Work to be completed:
Repeat only the lines below from the one containing "(** The sections" through the one containing "(** ** What the destination sees *)", inclusive, exactly as written.

Dataset excerpts:

(** The tiles handed to the tile writers, in the order they were handed. *)
Fixpoint tiles_written (tr : list Event) : list (Z * ndarray) :=
  match tr with
  | [] => []
  | EvTileWrite idx tile :: tr' => (idx, tile) :: tiles_written tr'
  | _ :: tr' => tiles_written tr'
  end.

(** The sample vector at (row, col) of an array. *)
Definition pixel_at (d : Image) (r c : Z) : list Z :=
  nth (Z.to_nat c) (nth (Z.to_nat r) d []) [].

(** The destination read back tile by tile and put together in image
    coordinates: pixel (r, c) lies in the tile of row r / jth and column
    c / jtw, at (r mod jth, c mod jtw). *)
Definition reassemble (h w jth jtw : Z) (tiles : list (Z * ndarray)) : Image :=
  map (fun r =>
         map (fun c =>
                let idx := r / jth * ceil_div w jtw + c / jtw in
                match find (fun p => fst p =? idx) tiles with
                | Some (_, t) => pixel_at (nd_data t) (r mod jth) (c mod jtw)
                | None => []
                end)
             (indices w))
      (indices h).

(** A test image with one sample per pixel, numbered in reading order. *)
Definition numbered_image (h w : Z) : Image :=
  map (fun r => map (fun c => [r * w + c]) (indices w)) (indices h).

Definition regrid_roundtrip (h w th tw jth jtw : Z) : bool :=
  let img := numbered_image h w in
  let '(tr, r) := run {| tilesize := Some (jth, jtw) |}
                      (tiff_of_image img h w 1 th tw) [] in
  match r with
  | Ok _ => if list_eq_dec (list_eq_dec (list_eq_dec Z.eq_dec))
                 (reassemble h w jth jtw (tiles_written tr)) img
            then true else false
  | Raise _ => false
  end.


(* ------------------------------------------------------------------ *)
(** ** Observations on a trace *)

Definition geometry_events : list Event :=
  [EvGetFieldDefaulted "ImageWidth"; EvGetFieldDefaulted "ImageLength";
   EvGetFieldDefaulted "SamplesPerPixel"; EvGetFieldDefaulted "SampleFormat";
   EvGetFieldDefaulted "BitsPerSample"; EvGetFieldDefaulted "TileWidth";
   EvGetFieldDefaulted "TileLength"].

(** Events that create a destination or hand it samples. *)
Definition is_destination_event (ev : Event) : bool :=
  match ev with
  | EvJp2kData _ | EvJp2kTiled _ _ | EvTileWrite _ _ => true
  | _ => false
  end.

Definition is_geometry_event (ev : Event) : bool :=
  match ev with
  | EvGetFieldDefaulted _ => true
  | _ => false
  end.

(* ------------------------------------------------------------------ *)
(** ** Sample inputs *)

Definition striped_tiff : Tiff :=
  {| tiled := false;
     ImageWidth := 512; ImageLength := 512; SamplesPerPixel := 3;
     SampleFormatTag := UINT; BitsPerSample := 8;
     TileWidth := 256; TileLength := 256;
     rgba_ok := true;
     rgba_image := {| nd_shape := (512, 512, 4); nd_data := [] |};
     encoded_tile := fun _ => [] |}.

(* ------------------------------------------------------------------ *)
(** ** The three guards, as the spec words them *)

(** The source tile is larger than the image in either axis and the source
    can be read whole with alpha. *)
Definition whole_image_guard (fp : Tiff) (g : Geometry) : Prop :=
  tw g > imagewidth g /\ th g > imageheight g /\ rgba_ok fp = true.

(** Width and height are evenly divided by the source tile, the samples are
    8-bit unsigned integers. *)
Definition evenly_tiled_uint8_spec (g : Geometry) : Prop :=
  (tw g | imagewidth g) /\ (th g | imageheight g)
  /\ bps g = 8 /\ sf g = UINT.

Definition identity_copy_guard (self : Tiff2Jp2k) (g : Geometry) : Prop :=
  evenly_tiled_uint8_spec g /\ tilesize self = None.

Definition regrid_guard (self : Tiff2Jp2k) (g : Geometry) : Prop :=
  evenly_tiled_uint8_spec g
  /\ exists jth jtw, tilesize self = Some (jth, jtw)
                     /\ (jth | imageheight g) /\ (jtw | imagewidth g).

Definition selected (self : Tiff2Jp2k) (fp : Tiff) (g : Geometry)
  (tr : list Event) : Result (option Strategy) :=
  snd (select_strategy self fp g tr).

Definition tiff_512_256 : Tiff :=
  {| tiled := true;
     ImageWidth := 512; ImageLength := 512; SamplesPerPixel := 3;
     SampleFormatTag := UINT; BitsPerSample := 8;
     TileWidth := 256; TileLength := 256;
     rgba_ok := true;
     rgba_image := {| nd_shape := (512, 512, 4); nd_data := [] |};
     encoded_tile := fun _ => [] |}.

(** A tiled 512 x 512 source with 256 x 256 tiles and 16-bit samples. *)
Definition tiff_16bit : Tiff :=
  {| tiled := true;
     ImageWidth := 512; ImageLength := 512; SamplesPerPixel := 3;
     SampleFormatTag := UINT; BitsPerSample := 16;
     TileWidth := 256; TileLength := 256;
     rgba_ok := true;
     rgba_image := {| nd_shape := (512, 512, 4); nd_data := [] |};
     encoded_tile := fun _ => [] |}.

(* ------------------------------------------------------------------ *)
(** ** Whole-image passthrough: what is emitted *)

Definition channels (a : ndarray) : Z := snd (nd_shape a).

(** The images handed to [Jp2k(filename, data=...)]. *)
Fixpoint images_emitted (tr : list Event) : list ndarray :=
  match tr with
  | [] => []
  | EvJp2kData image :: tr' => image :: images_emitted tr'
  | _ :: tr' => images_emitted tr'
  end.

(** Channel truncation as the spec words it: under the whole-image
    strategy, three channels out when there are four samples or more, the
    read buffer unchanged when there are three or fewer. *)
Definition channel_truncation_as_specified : Prop :=
  forall (self : Tiff2Jp2k) (fp : Tiff),
    tiled fp = true ->
    whole_image_guard fp (geometry_of fp) ->
    (4 <= SamplesPerPixel fp ->
     forall image, In image (images_emitted (fst (run self fp []))) ->
                   channels image = 3)
    /\ (SamplesPerPixel fp <= 3 ->
        images_emitted (fst (run self fp [])) = [rgba_image fp]).

(** A 1 x 1 RGBA source: the tile is larger than the image. *)
Definition tiff_rgba_1x1 : Tiff :=
  {| tiled := true;
     ImageWidth := 1; ImageLength := 1; SamplesPerPixel := 4;
     SampleFormatTag := UINT; BitsPerSample := 8;
     TileWidth := 16; TileLength := 16;
     rgba_ok := true;
     rgba_image := {| nd_shape := (1, 1, 4); nd_data := [[[10; 20; 30; 255]]] |};
     encoded_tile := fun _ => [] |}.

(** A 1 x 1 RGB source, read as RGBA. *)
Definition tiff_rgb_1x1 : Tiff :=
  {| tiled := true;
     ImageWidth := 1; ImageLength := 1; SamplesPerPixel := 3;
     SampleFormatTag := UINT; BitsPerSample := 8;
     TileWidth := 16; TileLength := 16;
     rgba_ok := true;
     rgba_image := {| nd_shape := (1, 1, 4); nd_data := [[[10; 20; 30; 255]]] |};
     encoded_tile := fun _ => [] |}.

(* ------------------------------------------------------------------ *)
(** ** Identity tile copy: what is read and written *)

(** Source tile [i] as the reader decodes it into the tile buffer. *)
Definition source_tile (fp : Tiff) (i : Z) : ndarray :=
  {| nd_shape := (TileLength fp, TileWidth fp, SamplesPerPixel fp);
     nd_data := encoded_tile fp i |}.

Definition identity_copy_events (fp : Tiff) (i : Z) : list Event :=
  [EvReadEncodedTile i; EvTileWrite i (source_tile fp i)].

(** A 4 x 4 source in 2 x 2 tiles, one sample per pixel. *)
Definition tiff_4x4 : Tiff := tiff_of_image (numbered_image 4 4) 4 4 1 2 2.

(* ------------------------------------------------------------------ *)
(** ** Regridding: the geometry of one copy step *)

(** The preconditions of the regridding strategy on the two grids: every
    dimension positive, the image evenly divided by the source tile and by
    the destination tile. *)
Definition regrid_ready (g : Geometry) (jth jtw : Z) : Prop :=
  0 < imagewidth g /\ 0 < imageheight g
  /\ 0 < tw g /\ 0 < th g /\ 0 < jth /\ 0 < jtw
  /\ (tw g | imagewidth g) /\ (th g | imageheight g)
  /\ (jth | imageheight g) /\ (jtw | imagewidth g).

(** The upper left pixel of JP2K tile [idx] (lines 109-116). *)
Definition julr_of (g : Geometry) (jth jtw idx : Z) : Z :=
  idx / (imagewidth g / jtw) * jth.

Definition julc_of (g : Geometry) (jth jtw idx : Z) : Z :=
  idx mod (imagewidth g / jtw) * jtw.

(** [(y, x)] is one of the positions scanned while JP2K tile [idx] is
    filled. *)
Definition scanned (g : Geometry) (jth jtw idx : Z) (y x : Z) : Prop :=
  In idx (get_tilewriters ((imageheight g, imagewidth g, spp g), (jth, jtw)))
  /\ (exists ys, scan_rows g jth (julr_of g jth jtw idx) = Ok ys /\ In y ys)
  /\ (exists xs, scan_cols g jtw (julc_of g jth jtw idx) = Ok xs /\ In x xs).

(** The shape of [a[rows, cols, :]]. *)
Definition slice_shape (a : ndarray) (rows cols : Z * Z) : Z * Z * Z :=
  nd_shape (nd_get a rows cols).

(** The translation of the spec's step 4: a range of absolute coordinates
    taken to the frame of a tile by subtracting the tile's origin. *)
Definition translate_spec (lo hi origin : Z) : Z * Z :=
  (lo - origin, hi - origin).

(** The origin of the TIFF tile [tilenum], as lines 128-134 compute it. *)
Definition tulr_of (g : Geometry) (tilenum : Z) : Z :=
  tilenum / (imagewidth g / tw g) * th g.

Definition tulc_of (g : Geometry) (tilenum : Z) : Z :=
  tilenum mod (imagewidth g / tw g) * tw g.

(** A 96 x 32 source in 48 x 16 tiles, one sample per pixel. *)
Definition tiff_96x32 : Tiff := tiff_of_image (numbered_image 96 32) 96 32 1 48 16.

(** The items of a range that was computed without error. *)
Definition range_items (r : Result (list Z)) : list Z :=
  match r with
  | Ok l => l
  | Raise _ => []
  end.

(** What one copy step asks of the source. *)
Definition copy_events (fp : Tiff) (y x : Z) : list Event :=
  [EvComputeTile x y; EvReadEncodedTile (tile_index fp x y)].

(** What filling JP2K tile [idx] asks of the source, in scan order. *)
Definition fill_events (fp : Tiff) (jth jtw idx : Z) : list Event :=
  let g := geometry_of fp in
  flat_map
    (fun y => flat_map (copy_events fp y)
                (range_items (scan_cols g jtw (julc_of g jth jtw idx))))
    (range_items (scan_rows g jth (julr_of g jth jtw idx))).

(** The TIFF tiles read, in the order they were read. *)
Fixpoint tiles_read (tr : list Event) : list Z :=
  match tr with
  | [] => []
  | EvReadEncodedTile n :: tr' => n :: tiles_read tr'
  | _ :: tr' => tiles_read tr'
  end.

(** The two scratch buffers have the shapes they were allocated with. *)
Definition buffers_shaped (g : Geometry) (jth jtw : Z)
  (bufs : ndarray * ndarray) : Prop :=
  nd_shape (fst bufs) = (jth, jtw, spp g)
  /\ nd_shape (snd bufs) = (th g, tw g, spp g).

(** The conditions under which [run] regrids: a tiled source, the guard of
    lines 77-85 with the requested tile size, and dimensions that are
    positive (a sample count that is not negative). *)
Definition regrid_preconditions (self : Tiff2Jp2k) (fp : Tiff) (jth jtw : Z)
  : Prop :=
  tiled fp = true
  /\ tilesize self = Some (jth, jtw)
  /\ regrid_ready (geometry_of fp) jth jtw
  /\ BitsPerSample fp = 8 /\ SampleFormatTag fp = UINT
  /\ 0 <= SamplesPerPixel fp.

(* ------------------------------------------------------------------ *)
(** ** Regridding: footprints and coverage *)

(** The TIFF tile [tilenum] and the JP2K tile [idx] share at least one
    pixel. *)
Definition footprints_intersect (g : Geometry) (jth jtw idx tilenum : Z) : bool :=
  (Z.max (julr_of g jth jtw idx) (tulr_of g tilenum)
   <? Z.min (julr_of g jth jtw idx + jth) (tulr_of g tilenum + th g))
  && (Z.max (julc_of g jth jtw idx) (tulc_of g tilenum)
      <? Z.min (julc_of g jth jtw idx + jtw) (tulc_of g tilenum + tw g)).

(** The sections computed while JP2K tile [idx] is filled, in scan order. *)
Definition sections (fp : Tiff) (jth jtw idx : Z) : list Fit :=
  let g := geometry_of fp in
  flat_map
    (fun y =>
       flat_map
         (fun x =>
            match fit_tile g jth jtw (imagewidth g / tw g)
                    (julr_of g jth jtw idx) (julc_of g jth jtw idx)
                    (tile_index fp x y) with
            | Ok f => [f]
            | Raise _ => []
            end)
         (range_items (scan_cols g jtw (julc_of g jth jtw idx))))
    (range_items (scan_rows g jth (julr_of g jth jtw idx))).

(** Pixel (r, c) of the image lies in one of the sections. *)
Definition covered (fs : list Fit) (r c : Z) : bool :=
  existsb (fun f => (ulr f <=? r) && (r <? llr f)
                    && (ulc f <=? c) && (c <? urc f)) fs.

(** Scratch buffers of the shapes lines 104-105 allocate, for one sample
    per pixel. *)
Definition scratch (jth jtw th tw : Z) : ndarray * ndarray :=
  ({| nd_shape := (jth, jtw, 1); nd_data := [] |},
   {| nd_shape := (th, tw, 1); nd_data := [] |}).

(** One tile size is a whole multiple of the other. *)
Definition aligned (a b : Z) : Prop := (a | b) \/ (b | a).

(* ------------------------------------------------------------------ *)
(** ** What the destination sees *)

(** The calls made on the JPEG 2000 side, without the samples: the image
    handed over whole, the tiled destination created, a tile written. *)
Inductive DestinationCall : Type :=
| WholeImageWritten (shape : Z * Z * Z)
| TiledCreated (shape : Z * Z * Z) (tilesize : Z * Z)
| TileWritten (idx : Z) (shape : Z * Z * Z).

Definition destination_call (ev : Event) : list DestinationCall :=
  match ev with
  | EvJp2kData image => [WholeImageWritten (nd_shape image)]
  | EvJp2kTiled shape ts => [TiledCreated shape ts]
  | EvTileWrite idx tile => [TileWritten idx (nd_shape tile)]
  | _ => []
  end.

Task result:
(** The sections computed while JP2K tile [idx] is filled, in scan order. *)
Definition sections (fp : Tiff) (jth jtw idx : Z) : list Fit :=
  let g := geometry_of fp in
  flat_map
    (fun y =>
       flat_map
         (fun x =>
            match fit_tile g jth jtw (imagewidth g / tw g)
                    (julr_of g jth jtw idx) (julc_of g jth jtw idx)
                    (tile_index fp x y) with
            | Ok f => [f]
            | Raise _ => []
            end)
         (range_items (scan_cols g jtw (julc_of g jth jtw idx))))
    (range_items (scan_rows g jth (julr_of g jth jtw idx))).

(** Pixel (r, c) of the image lies in one of the sections. *)
Definition covered (fs : list Fit) (r c : Z) : bool :=
  existsb (fun f => (ulr f <=? r) && (r <? llr f)
                    && (ulc f <=? c) && (c <? urc f)) fs.

(** Scratch buffers of the shapes lines 104-105 allocate, for one sample
    per pixel. *)
Definition scratch (jth jtw th tw : Z) : ndarray * ndarray :=
  ({| nd_shape := (jth, jtw, 1); nd_data := [] |},
   {| nd_shape := (th, tw, 1); nd_data := [] |}).

(** One tile size is a whole multiple of the other. *)
Definition aligned (a b : Z) : Prop := (a | b) \/ (b | a).

(* ------------------------------------------------------------------ *)
(** ** What the destination sees *)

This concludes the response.